Sunday, January 7, 2018

Water Wall and Williams

I've been trying to get to know my new city, and see the things there that are cool. So, yesterday afternoon, I took a couple of my kids (half of them refused to leave their video games to come along, but I was fine with that considering how the last attempt had gone), and we went down to the Water Wall.

Aptly named, the water wall is a great big wall that water pours down from.

It's a sort of man made waterfall in the middle of a park.

It's pretty neat.

It even acts just like a waterfall. If you get close enough, you get all wet from the spray. Which wasn't particularly pleasant. It may be Houston winter, but it's still winter. It'd probably be amazing in the summertime though.

The Water Wall is on one end of a small park. On the other end of the park is this building:

This is the Williams Building:

I don't know if this marks me as a bumpkin or something, but I'm a little bit obsessed with this building, all the tall buildings in Houston really, but this one especially.

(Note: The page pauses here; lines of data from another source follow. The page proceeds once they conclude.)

(* ===== verification/FtsTheorems.v ===== *)
(** * Properties of the fault tolerant scheduler

    The theorems about [fts_t.c] as a whole and about its operations, on top
    of the component files. *)

From stdpp Require Import base tactics numbers option list list_numbers gmap fin_maps.
From Stdlib Require Import ZArith Lia.
From S2P Require Import Prelude Status Pattern Fts FtsLemmas FtsPattern Counters FtsCounters.
From S2P Require Import FtsSlots FtsStatic FtsDynamic FtsSchedule FtsRegister FtsGuarantee.
From S2P Require Import FtsExamples.

Open Scope Z_scope.

Section Theorems.
Context {T : Type} `{TaskManager T}.
Implicit Types s : fts_state T.



(** A request that the task list has room for, with a new identifier, is
    accepted: the call returns 1, the task list ends with the new entry, which
    holds what the caller gave, the task starts at the first instance of its
    pattern, and no other task and no byte outside the pattern changes. *)
Theorem register_accepts i r s :
  fts_wf s -> i = task_list_index (tasklist s) -> i < 10 -> rq_id r ∉ ids s ->
  request_valid (mem8 s) (mem_id s) r ->
  (dynamic_tech (rq_te r) = true ->
     tol_counter_const s !! Z.to_nat i = Some tol_counter_zero) ->
  exists s', fts_rtems_task_register_t (rq_idp r) (rq_m r) (rq_k r) (rq_te r) (rq_ps r)
      (rq_v r) (rq_sp r) s = Ok (1, s') /\ registration i r s s'.
Proof. intros. by apply register_run. Qed.

(** C30: Registration refuses, returning 0 and changing nothing, when
    the list is full, the identifier is registered already, or [m > k]. *)
Theorem register_refuses idp id m k te ps v sp s :
  fts_wf s -> mem_id s !! idp = Some id ->
  task_list_index (tasklist s) = 10 \/ id ∈ ids s \/ k < m ->
  fts_rtems_task_register_t idp m k te ps v sp s = Ok (0, s).
Proof.
  intros Hwf Hid Hbad. unfold fts_rtems_task_register_t. rewrite ld_bind.
  cbn [fget F_task_list_index].
  destruct (Z.ltb_spec (task_list_index (tasklist s)) P_TASKS); [|done].
  rewrite (ldm_bind _ _ id) by done.
  rewrite (cm_bind_ok _ _ _ _ _ (task_in_list_t_ok id s Hwf)).
  destruct Hbad as [Hfull|[Hin|Hmk]].
  - unfold P_TASKS in *. lia.
  - destruct (Z.eqb_spec (index_of id (ids s)) (-1)) as [Hx|]; [|done].
    by apply index_of_not_registered in Hx.
  - rewrite (proj2 (Z.leb_gt m k)) by lia. by rewrite andb_false_r.
Qed.

(** Static compensation: a call releases the version the bit at the
    cursor asks for, basic for a 0 and, for a 1, correction under SRE and
    detection under SDR, and moves the cursor to the next bit, from the last
    bit of the pattern back to the first.  No other task is affected. *)
Theorem static_next_version_follows i sl bits P s :
  fts_wf s -> 0 <= i < 10 -> view s i sl -> holds (mem8 s) sl bits -> cursor bits sl P ->
  let v := if cyc bits P
           then match sl_tech sl with SRE => CORRECTION | _ => DETECTION end else BASIC in
  exists s' sl', static_next_version_t i s = Ok (v, s') /\ frame i s s' /\
    last_version s' i = Some v /\ view s' i sl' /\ cursor bits sl' (S P).
Proof.
  intros Hwf Hi Hv Hh Hc.
  destruct (static_next_version_t_run i sl bits P s Hwf Hi Hv Hh Hc)
    as (s' & sl' & Hr & F & L & V & C & _).
  by exists s', sl'.
Qed.


(** The replenishment at the start of a period is idempotent: beginning a
    period twice, as a status query or a call by a foreign task does, leaves
    the counters where the first call put them. *)
Theorem replenish_idempotent i sl bits n P p o a q s :
  fts_wf s -> 0 <= i < 10 -> view s i sl -> dyn_slot bits sl n ->
  standing bits sl n P 0 p o a q ->
  exists s', fts_period_replenish i s = Ok (tt, s') /\ fts_period_replenish i s' = Ok (tt, s').
Proof.
  intros Hwf Hi Hv Hd Hs.
  destruct (replenish_run i sl bits n P p o a q s Hwf Hi Hv Hd Hs)
    as (s' & t & pi & p' & o' & a' & q' & Hr & F & _ & V & Ht & Hs').
  exists s'. split; [done|].
  pose proof (dyn_slot_recount _ _ _ t pi Ht Hd) as Hd'.
  unfold fts_period_replenish. rd_known (vw_pi _ _ _ V).
  rewrite (sd_pi _ _ _ _ _ _ _ _ _ Hs').
  rewrite (cm_bind_ok _ _ _ _ _ (rd_temp_a i _ n p' bits s' Hi V Hd'
    (sd_p _ _ _ _ _ _ _ _ _ Hs'))).
  rewrite (sd_a _ _ _ _ _ _ _ _ _ Hs').
  rewrite (proj2 (Z.eqb_neq a' 0)); [done|]. pose proof (sd_amin _ _ _ _ _ _ _ _ _ Hs'). lia.
Qed.

(** [fault_detection_routine] does not check that the task is registered:
    a fault reported for an unknown identifier accesses the technique array at
    the index 65535, out of its bounds. *)
Theorem fault_detection_unregistered id s :
  fts_wf s -> id ∉ ids s -> fault_detection_routine id FAULT s = Undef Out_of_bounds.
Proof.
  intros Hwf Hid. unfold fault_detection_routine.
  rewrite (cm_bind_ok _ _ _ _ _ (task_in_list_t_ok id s Hwf)).
  rewrite (proj1 (index_of_not_registered _ _) Hid). change (u16 (-1)) with 65535.
  unfold mbind at 1, cm_bind at 1, rd, getsM. destruct_wf Hwf. cbn [fget F_tech].
  rewrite arr_get_oob; [done|]. right. lia.
Qed.

End Theorems.



Lemma register_accepts_witness :
  exists s', fts_rtems_task_register_t 500 3 12 DRE (mk_pattern_specs E_PATTERN 100 101 3)
      (mk_task_versions 1001 1002 1003) app_specs (app_initial 0) = Ok (1, s') /\
    registration 0 app_dre (app_initial 0) s'.
Proof.
  apply (@register_accepts Z 0 app_dre (app_initial 0));
    [apply fts_initial_wf|done|done|apply not_elem_of_nil|exact app_dre_valid|done].
Defined.

Lemma register_refuses_witness :
  fts_rtems_task_register_t 501 1 2 SRE (mk_pattern_specs R_PATTERN 102 102 1)
    (mk_task_versions 1 2 3) app_specs (app_started 0) = Ok (0, app_started 0).
Proof.
  apply (@register_refuses Z 501 12); [exact (app_started_wf 0)|by vm_compute|].
  right. left. by apply (bool_decide_unpack _), I.
Defined.

Lemma static_next_version_follows_witness :
  exists s' sl', @static_next_version_t Z id_supply 1 (app_started 0) = Ok (BASIC, s') /\
    frame 1 (app_started 0) s' /\ last_version s' 1 = Some BASIC /\ view s' 1 sl' /\
    cursor (rq_bits app_sdr) sl' 1.
Proof.
  destruct (app_started_task 0 1 app_sdr eq_refl) as (sl & V & Hte & Hh & Hc).
  apply (@static_next_version_follows Z id_supply 1 sl (rq_bits app_sdr) 0);
    [exact (app_started_wf 0)|lia|exact V|exact Hh|exact Hc].
Defined.


Lemma replenish_idempotent_witness :
  exists s', fts_period_replenish 0 (app_started 0) = Ok (tt, s') /\
    fts_period_replenish 0 s' = Ok (tt, s').
Proof.
  destruct (app_started_task 0 0 app_dre eq_refl)
    as (sl & V & Hte & Hh & n & Hd & p & o & a & q & Hs).
  apply (@replenish_idempotent Z 0 sl (rq_bits app_dre) n 0 p o a q);
    [exact (app_started_wf 0)|lia|exact V|exact Hd|exact Hs].
Defined.

Lemma fault_detection_unregistered_witness :
  @fault_detection_routine Z id_supply 99 FAULT (app_started 0) = Undef Out_of_bounds.
Proof.
  apply (@fault_detection_unregistered Z id_supply 99); [exact (app_started_wf 0)|].
  by apply (bool_decide_unpack _), I.
Defined.
(* ===== verification/RateMon.v ===== *)
(** * The rate monotonic manager

    [rtems/src/ratemon*.c] with the changes of the fault tolerant scheduler:
    the directives on periods, the handler of a period's timer, and the calls
    into the scheduler.  Periods are objects of their class; the clock, the
    threads' wait flags and their CPU times are part of the state.  Locks and
    the dispatching of threads are left out: a directive is a sequence of
    atomic parts, and where the code leaves its critical section before it
    blocks ([_Rate_monotonic_Block_while_active]) the two parts are separate
    steps.  The release and cancel operations of the scheduler in use are
    empty ([score/src/schedulerdefaultreleasejob.c]). *)

From stdpp Require Import base tactics numbers option list list_numbers gmap fin_maps.
From Stdlib Require Import ZArith Lia.
From S2P Require Import Prelude Status Timespec Objects ObjectsStatus Fts Thread.

Open Scope Z_scope.

(** ** Data *)
Inductive period_state :=
| RATE_MONOTONIC_INACTIVE
| RATE_MONOTONIC_ACTIVE
| RATE_MONOTONIC_EXPIRED.

#[export] Instance period_state_eq_dec : EqDecision period_state.
Proof. solve_decision. Defined.

Record Rate_monotonic_Statistics := mk_statistics {
  count : Z;
  missed_count : Z;
  min_cpu_time : Timestamp_Control;
  max_cpu_time : Timestamp_Control;
  total_cpu_time : Timestamp_Control;
  min_wall_time : Timestamp_Control;
  max_wall_time : Timestamp_Control;
  total_wall_time : Timestamp_Control
}.
(** The code behind an event: the owner's call, with its blocking part, and
    the timer's handler. *)
Definition rm_event_run (o id own : Z) (e : rm_event) : M (list bool) :=
  match e with
  | Call l =>
      modify (set_executing own);;
      r ← rtems_rate_monotonic_period id l;
      match r with
      | About_to_block => Rate_monotonic_Block own;; mret []
      | Returns _ => mret []
      end
  | Call_and_fire l =>
      modify (set_executing own);;
      r ← rtems_rate_monotonic_period id l;
      match r with
      | About_to_block => Rate_monotonic_Timeout o;; Rate_monotonic_Block own;; mret []
      | Returns _ => mret []
      end
  | Fire => Rate_monotonic_Timeout o;; mret []
  | Version_ends fs => c ← on_fts (version_finishes id fs); mret [c]
  end.

Fixpoint rm_events_run (o id own : Z) (evs : list rm_event) : M (list bool) :=
  match evs with
  | [] => mret []
  | e :: r => l ← rm_event_run o id own e; l' ← rm_events_run o id own r; mret (l ++ l')
  end.

(** ** The relation *)
Record rm_rel (o id own i : Z) (te : fts_tech) (bits : list bool) (a : astate) (P : nat) s
    : Prop := {
  rr_class : exists n held, class_wf n held (information (rm_info s)) /\ 1 <= o <= n;
  rr_open : o ∈ active (information (rm_info s));
  rr_id : id = id_of (information (rm_info s)) o;
  rr_fts : fts_wf (fts s);
  rr_index : index_of id (ids (fts s)) = i;
  rr_i : 0 <= i < 10;
  rr_period : exists p, periods s !! o = Some p /\ owner p = own /\ state p = a.1.2 /\
    postponed_jobs p = a.2;
  rr_pj : 0 <= a.2 <= UINT32_MAX;
  rr_expired : a.1.2 = RATE_MONOTONIC_EXPIRED -> 1 <= a.2;
  rr_waits : a.1.1 = RWaiting -> a.1.2 <> RATE_MONOTONIC_INACTIVE;
  rr_thread : exists th, threads s !! own = Some th /\
    match a.1.1 with
    | RWaiting =>
        wait_flags th = RATE_MONOTONIC_BLOCKED /\ return_argument th = Some o /\
        waiting_for_period th = true
    | _ => return_argument th <> Some o /\ waiting_for_period th = false
    end;
  rr_task :
    match a.1.1 with
    | RWaiting => task_at (fts s) i te bits Ready P
    | RIdle => task_at (fts s) i te bits Idle P \/ task_at (fts s) i te bits Ready P
    | RRunning => task_at (fts s) i te bits Running P
    end
}.

(** The identifier of the period's object. *)
Lemma rr_obj_id o id own i te bits a P s :
  rm_rel o id own i te bits a P s -> obj_id o (rm_info s) = Ok (id, rm_info s).
Proof.
  intros [(n & held & Hw & Ho) _ -> _ _ _ _ _ _ _ _ _]. by apply (obj_id_run n held).
Qed.

Lemma rr_get o id own i te bits a P s :
  rm_rel o id own i te bits a P s -> Objects_Get id (rm_info s) = Ok (Some o, rm_info s).
Proof.
  intros [(n & held & Hw & Ho) Hopen Hid _ _ _ _ _ _ _ _ _].
  destruct (id_of_value n held _ o Hw ltac:(lia)) as (_ & _ & Hr & _).
  destruct (get_run n held id (rm_info s) Hw) as (r & Hr1 & Hr2); [by rewrite Hid|].
  rewrite Hr1. do 2 f_equal. by apply Hr2.
Qed.

(** Statistics only change the statistics. *)
Lemma update_statistics_run o p th s :
  periods s !! o = Some p -> threads s !! owner p = Some th ->
  exists st, Rate_monotonic_Update_statistics o s =
    Ok (tt, set_periods (<[o := set_Statistics st p]> (periods s)) s).
Proof.
  intros Hp Ht. unfold Rate_monotonic_Update_statistics.
  rewrite (period_upd_bind _ p) by done.
  set (p1 := set_Statistics _ p). set (s1 := set_periods _ s).
  assert (periods s1 !! o = Some p1) as Hp1 by apply lookup_insert_eq.
  rewrite (period_ld_bind _ p1) by done.
  assert (exists p2, c_if (bool_decide (state p1 = RATE_MONOTONIC_EXPIRED))
    (period_upd o (fun p => set_Statistics
       (set_missed_count (u32 (missed_count (Statistics p) + 1)) (Statistics p)) p)) s1 =
    Ok (tt, set_periods (<[o := p2]> (periods s)) s) /\
    exists st2, p2 = set_Statistics st2 p) as (p2 & Hr2 & st2 & ->).
  { case_bool_decide.
    - eexists. split.
      + cbn [c_if]. rewrite <- bind_tt_r, (period_upd_bind _ p1) by done. unfold s1. cbn.
        rewrite insert_insert_eq. reflexivity.
      + by eexists.
    - exists p1. split; [done|]. by eexists. }
  rewrite (cm_bind_ok _ _ _ _ _ Hr2). set (p2 := set_Statistics st2 p).
  set (s2 := set_periods (<[o := p2]> (periods s)) s).
  assert (periods s2 !! o = Some p2) as Hp2 by apply lookup_insert_eq.
  unfold Rate_monotonic_Get_status. rewrite cm_bind_assoc, (period_ld_bind _ p2) by done.
  rewrite cm_bind_assoc, gets_bind, cm_bind_assoc, (period_ld_bind _ p2) by done.
  rewrite cm_bind_assoc, (thread_ld_bind _ th) by done.
  rewrite cm_bind_assoc, (period_ld_bind _ p2) by done.
  destruct (Timestamp_Less_than (cpu_time_used th) (cpu_usage_period_initiated p2)).
  - rewrite ret_bind. cbn [c_if]. by exists st2.
  - rewrite ret_bind. cbn [c_if]. eexists.
    rewrite <- bind_tt_r, (period_upd_bind _ p2) by done. unfold s2. cbn.
    rewrite insert_insert_eq. reflexivity.
Qed.

(** The release of a job: the timer is armed and the scheduler releases a
    version. *)
Lemma restart_run o id own i te bits P p th n held s :
  class_wf n held (information (rm_info s)) -> 1 <= o <= n ->
  id = id_of (information (rm_info s)) o ->
  fts_wf (fts s) -> index_of id (ids (fts s)) = i -> 0 <= i < 10 ->
  periods s !! o = Some p -> threads s !! own = Some th ->
  task_at (fts s) i te bits Ready P ->
  exists v f' p', Rate_monotonic_Restart o own s =
      Ok (v, set_fts f' (set_periods (<[o := p']> (periods s)) s)) /\
    frame i (fts s) f' /\ task_at f' i te bits Running P /\
    owner p' = owner p /\ state p' = state p /\ postponed_jobs p' = postponed_jobs p /\
    next_length p' = next_length p /\
    Timer p' = Some (u64 (next_length p + ticks s)).
Proof.
  intros Hw Ho Hid Hf Hidx Hi Hp Ht Hta. unfold Rate_monotonic_Restart.
  rewrite gets_bind, (period_upd_bind _ p) by done.
  set (p1 := set_time_period_initiated (uptime s) p).
  rewrite (thread_ld_bind _ th) by done.
  rewrite (period_upd_bind _ p1) by apply lookup_insert_eq.
  set (p2 := set_cpu_usage_period_initiated (cpu_time_used th) p1).
  rewrite (period_ld_bind _ p2) by apply lookup_insert_eq.
  unfold Rate_monotonic_Release_job, timer_insert.
  rewrite cm_bind_assoc, gets_bind, cm_bind_assoc.
  rewrite (period_upd_bind _ p2) by apply lookup_insert_eq. rewrite ret_bind.
  rewrite (objs_read_bind _ _ _ id).
  2: { rewrite Hid. by apply (obj_id_run n held). }
  destruct (release_step id i te bits P (fts s)) as (v & f' & Hr & F & _ & Hrun); [done..|].
  exists v, f'. eexists. split.
  { unfold on_fts, zoom. cbn [fts set_periods]. rewrite Hr. cbn. rewrite !insert_insert_eq.
    reflexivity. }
  split; [done|]. split; [done|]. done.
Qed.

This building is the third tallest building in Houston. Wikipedia says it's 901 ft. tall (274.6 m. for all you imperials), which makes it the 200th tallest building in the world, and the 4th tallest in Texas.

It is, however, the tallest building in the world not located in a central business district.

Houston has a downtown, that I took pictures of and posted here to my blog a few weeks ago. But it is a bigger city that just that. Similar famously large cities like New York, there's a downtown as well as an uptown...and a midtown I think too. So, the Williams Building is in Uptown, or as it is more commonly known, the Galleria Area. And the reason I'm so obsessed with the building is just this fact. The building is HUGE, and it sits in the middle of an area that only has average-sized buildings. Here's the picture of the Galleria Area's skyline from Wikipedia:

By Henry Han - Own work, CC BY-SA 3.0, Link

Notice how the building, over on the left side, towers above everything else around it. The buildings on the right side look like they're comparable in size, but don't be fooled. That's just a trick of perspective. It's enormous, and nothing else anywhere near it even compares. It's still in the middle of a really big part of town. Uptown is comparable to the downtown of Denver or Pittsburgh. But again, the buildings around it are pretty average-sized.

Every day, as I drive past the building going to and from work, it jumps out at me. Especially at night. The building has a spotlight on the top of it that circles the sky all night long. Looks like this:

By w:Flickr user Bill Jacobus - http://www.flickr.com/photos/billjacobus1/125073346/, CC BY 2.0, Link

And whenever the beacon is circling in a cloudy sky, it totally reminds me of this:

I suppose that's the main thing behind my obsession. At least now I can say that I've been to the heart of Mordor and I came away alive and well.